At S101, a planar mode enable level of a point cloud and a tree structure for the point cloud are obtained by parsing a bitstream. The tree structure includes a node-layer, and one node-layer includes at least one node. The planar mode enable level indicates the minimum depth level in which the planar mode starts to be enabled.


At S102, when decoding the current node in the current node-layer, if a level of the current node-layer is greater than or equal to the planar mode enable level, the current node-layer is allowed to be decoded using the planar decoding mode.


At S103, the current node in the current node-layer is decoded using the planar decoding mode.


In the decoding process, the decoder decodes each node in each node-layer in turn. When decoding the current node in the current node-layer, the decoder compares the level of the current node-layer and the planar mode enable level. When the level of the current node-layer is greater than or equal to the planar mode enable level, since the planar mode enable level is a level in which the planar decoding mode starts to be enabled, all levels after a level of a node-layer indicated by the planar mode enable level can proceed to the planar decoding mode. Therefore, the level of the current node-layer being greater than or equal to the planar mode enable level indicates that the current node-layer can be decoded using the planar decoding mode, so that the current node is allowed to be decoded using the planar decoding mode. In this way, the decoder can decode the current node in the current node-layer using the planar decoding mode.


In some embodiments of the disclosure, if the level of the current node-layer is greater than or equal to the planar mode enable level, the current node in the current node-layer is allowed to be decoded using the planar decoding mode in the direction of the k-th axis. k represents a coordinate component. The decoder decodes the current node in the current node-layer using the planar decoding mode in the direction of the k-th axis.

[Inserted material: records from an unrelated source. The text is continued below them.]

(* ===== verification/ResearchWitness.v ===== *)
(** * ResearchWitness: a claim from match to amended shares

    A run of the research protocol on concrete signed commands, and the theorems of
    [ResearchTheorems] on it.  The signature scheme is the stand-in of
    [CryptoWitness]. *)

From stdpp Require Import base gmap list sorting strings.
From S2P Require Import Prelude Crypto CryptoWitness ResearchCbor ResearchTypes ResearchCommand ResearchCodec ResearchDecode ResearchState ResearchSteps ResearchInvariant ResearchSnapshot ResearchTheorems.

Definition demo_key (n : Z) : list Z := replicate 31 0 ++ [n].
Definition demo_nakama : AuthorityIdentityV1 := mkIdentity (str "did:trnm:nakama") (demo_key 201).
Definition demo_hepta : AuthorityIdentityV1 := mkIdentity (str "did:trnm:hepta") (demo_key 202).

Definition demo_sign (id : Z) (c : ResearchCommandV1) : SignedResearchCommandV1 :=
  let '(role, who) := match c with CMatchEvidence _ => (NakamaAuthority, demo_nakama) | _ => (HeptaAuthority, demo_hepta) end in
  mkSigned (str "trnm-1") (demo_key id) (ai_signer_did who) role id (ai_public_key who) c (ai_public_key who ++ replicate 32 7).

Definition demo_match_command := demo_sign 11 (CMatchEvidence
  (mkMatch (demo_key 1) (demo_key 2) (demo_key 3) (demo_key 4) (demo_key 5) (demo_key 6) (demo_key 7) (demo_key 8) 300 1000)).
Definition demo_match_ref := mkRef MatchEvidence (demo_key 1) 1.
Definition demo_evaluation_command := demo_sign 12 (CEvaluation
  (mkEvaluation (demo_key 21) demo_match_ref (demo_key 22) (demo_key 23) (demo_key 24) (Some (demo_key 25)) 9000 true 2000)).
Definition demo_evaluation_ref := mkRef EvaluationCommitment (demo_key 21) 1.
Definition demo_receipt_command := demo_sign 13 (CIssueWorkload
  (mkReceipt (demo_key 31) demo_evaluation_ref
     [mkWork (demo_key 101) Researcher 60 (demo_key 32); mkWork (demo_key 102) DataProvider 40 (demo_key 33)] 100 (demo_key 34) 3000)).
Definition demo_receipt_ref := mkRef WorkloadReceipt (demo_key 31) 1.
Definition demo_claim_command := demo_sign 14 (CCreateClaim
  (mkClaim (demo_key 41) demo_receipt_ref [demo_match_ref; demo_evaluation_ref] (demo_key 42) (demo_key 43)
     [mkShare (demo_key 101) 10000] 4000)).
Definition demo_license_command := demo_sign 15 (CDeclareLicense
  (mkLicense (demo_key 51) (mkRef ResearchClaim (demo_key 41) 1) (demo_key 101) Artifact (str "MIT OR Apache-2.0") None 5000)).
Definition demo_challenge_command := demo_sign 16 (CChallengeClaim
  (mkChallenge (demo_key 61) (mkRef ResearchClaim (demo_key 41) 1) (demo_key 102) ContributionAllocation (demo_key 62) 6000)).
Definition demo_resolution_command := demo_sign 17 (CResolveClaim
  (mkResolution (demo_key 71) (mkRef ClaimChallenge (demo_key 61) 1) AmendContributorShares (demo_key 72)
     [mkShare (demo_key 101) 6000; mkShare (demo_key 102) 4000] 7000)).

Definition demo_genesis : ResearchProtocolState :=
  mkState (mkAuthorities [demo_nakama] [demo_hepta]) ∅ ∅ ∅ ∅ ∅ ∅ ∅ ∅.

Fixpoint run_all (commands : list SignedResearchCommandV1) (st : ResearchProtocolState) : option ResearchProtocolState :=
  match commands with
  | [] => Some st
  | s :: commands => match apply s st with (Ok _, st') => run_all commands st' | _ => None end
  end.

Lemma run_all_reachable commands st st' : reachable st -> run_all commands st = Some st' -> reachable st'.
Proof.
  revert st. induction commands as [|s l IH]; intros st R E; cbn in E; [by simplify_eq|].
  destruct (apply s st) as [[o|e|] st1] eqn:Ha; [|done..]. eapply IH; [|exact E]. by eapply reachable_apply.
Qed.

Lemma run_all_default commands st : is_Some (run_all commands st) -> reachable st -> reachable (default st (run_all commands st)).
Proof. intros [st' E] R. rewrite E. by eapply run_all_reachable. Qed.

Lemma demo_genesis_reachable : reachable demo_genesis.
Proof. apply (reachable_genesis (mkAuthorities [demo_nakama] [demo_hepta])). vm_compute. reflexivity. Qed.

Definition demo_commands : list SignedResearchCommandV1 :=
  [demo_match_command; demo_evaluation_command; demo_receipt_command; demo_claim_command; demo_license_command;
   demo_challenge_command; demo_resolution_command].
Definition demo_claimed : ResearchProtocolState := default demo_genesis (run_all (take 4 demo_commands) demo_genesis).
Definition demo_final : ResearchProtocolState := default demo_genesis (run_all demo_commands demo_genesis).

Lemma demo_claimed_reachable : reachable demo_claimed.
Proof. apply run_all_default; [|apply demo_genesis_reachable]. vm_compute. by eexists. Qed.
Lemma demo_final_reachable : reachable demo_final.
Proof. apply run_all_default; [|apply demo_genesis_reachable]. vm_compute. by eexists. Qed.

(** The resolution amended the shares of the claim, now at version 3. *)
Example demo_amended : (fun o => (r_version (co_ref o), co_status o, sh_bps <$> co_current_claimants o)) <$> rs_claims demo_final !! demo_key 41
  = Some (3, Amended, [6000; 4000]).
Proof. vm_compute. reflexivity. Qed.

Definition demo_bytes : list Z := Eval vm_compute in encode_signed demo_resolution_command.

Lemma signed_codec_exact_witness : Forall is_byte demo_bytes /\ zlen demo_bytes <= u64_max /\
  (signed_from_canonical_bytes demo_bytes = Ok demo_resolution_command <->
   typed_signed demo_resolution_command /\ encode_signed demo_resolution_command = demo_bytes /\
   validate demo_resolution_command = Ok tt) /\
  signed_from_canonical_bytes demo_bytes = Ok demo_resolution_command.
Proof.
  assert (Forall is_byte demo_bytes) as Hb by (apply all_bytes_ok; vm_compute; reflexivity).
  assert (zlen demo_bytes <= u64_max) as Hl by (vm_compute; discriminate).
  split; [exact Hb|]. split; [exact Hl|]. split; [exact (signed_codec_exact demo_bytes demo_resolution_command Hb Hl)|].
  vm_compute. reflexivity.
Defined.

Lemma research_graph_well_formed_witness : reachable demo_final /\ wf demo_final.
Proof. split; [exact demo_final_reachable|]. exact (research_graph_well_formed demo_final demo_final_reachable). Defined.

Definition demo_challenged : ResearchProtocolState := (apply demo_challenge_command demo_claimed).2.
Definition demo_closed : ResearchProtocolState := (apply demo_resolution_command demo_challenged).2.
Definition demo_challenge_refs : list ObjectRefV1 := [mkRef ResearchClaim (demo_key 41) 2; mkRef ClaimChallenge (demo_key 61) 1].

Lemma demo_challenge_applied :
  apply demo_challenge_command demo_claimed = (Ok (Applied (mkRef ClaimChallenge (demo_key 61) 1) demo_challenge_refs), demo_challenged).
Proof. vm_compute. reflexivity. Qed.
Lemma demo_closing_history : history demo_challenged demo_closed.
Proof.
  eapply (history_apply demo_resolution_command); [vm_compute; reflexivity|discriminate|]. vm_compute. apply history_done.
Qed.

Lemma command_takes_effect_once_witness : reachable demo_claimed /\
  apply demo_challenge_command demo_closed = (Ok (Idempotent (mkRef ClaimChallenge (demo_key 61) 1) []), demo_closed).
Proof.
  split; [exact demo_claimed_reachable|].
  exact (proj1 (command_takes_effect_once demo_challenge_command demo_claimed _ _ demo_challenged demo_closed
    demo_claimed_reachable demo_challenge_applied demo_closing_history)).
Defined.

Lemma apply_total_and_atomic_witness : Z.of_nat (size (rs_applied_commands demo_claimed)) < u64_max /\
  forall x, x ∈ demo_challenge_refs <-> live demo_challenged x /\ ~ live demo_claimed x.
Proof.
  assert (Z.of_nat (size (rs_applied_commands demo_claimed)) < u64_max) as Hs by (vm_compute; reflexivity).
  split; [exact Hs|]. pose proof (apply_total_and_atomic demo_challenge_command demo_claimed demo_claimed_reachable Hs) as Ht.
  rewrite demo_challenge_applied in Ht. apply Ht.
Defined.

Lemma snapshot_round_trip_witness : reachable demo_final /\ from_snapshot (export_snapshot demo_final) = Ok demo_final.
Proof.
  split; [exact demo_final_reachable|]. rewrite (snapshot_round_trip demo_final demo_final_reachable). vm_compute. reflexivity.
Defined.

(** The graph check of the reload is weaker than the invariant: it accepts a
    challenged claim whose active challenge does not exist.  Such a claim can be
    neither licensed nor challenged, and no resolution can name its challenge. *)
Definition demo_dangling : ResearchProtocolState :=
  upd_claims (alter (fun c => mkClaimObject (co_ref c) (co_claim c) (co_current_claimants c) Challenged (Some (demo_key 99))) (demo_key 41))
    demo_claimed.

Lemma reload_accepts_dangling_challenge :
  from_snapshot (export_snapshot demo_dangling) = Ok demo_dangling /\ ~ wf demo_dangling.
Proof.
  split; [vm_compute; reflexivity|]. intros W.
  assert (exists c, rs_claims demo_dangling !! demo_key 41 = Some c /\ co_active_challenge c = Some (demo_key 99)) as (c & Hc & Ha).
  { vm_compute. by eexists. }
  destruct (wf_claim_links _ W _ _ Hc) as [_ Hl]. destruct (Hl _ Ha) as (h & Hh & _). vm_compute in Hh. discriminate Hh.
Qed.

In some optional embodiments, it is determined that the current node is decoded using the planar decoding mode in the direction of the k-th axis, if the level of the current node-layer is greater than or equal to the planar mode enable level and the current node satisfies at least one of the following conditions. These conditions include: the planar decoding mode being enabled for the current node, the k-th axis of an occupancy tree node corresponding to the current node being decoded, or the current node being a non-leaf node.


That is, before the decoder allows the current node to be decoded using the planar decoding mode, the decoder further needs to determine that the current node satisfies at least one of: the planar decoding mode for being enabled the current node, the k-th axis of an occupancy tree node corresponding to the current node being decoded, or the current node being a non-leaf node in a tree structure.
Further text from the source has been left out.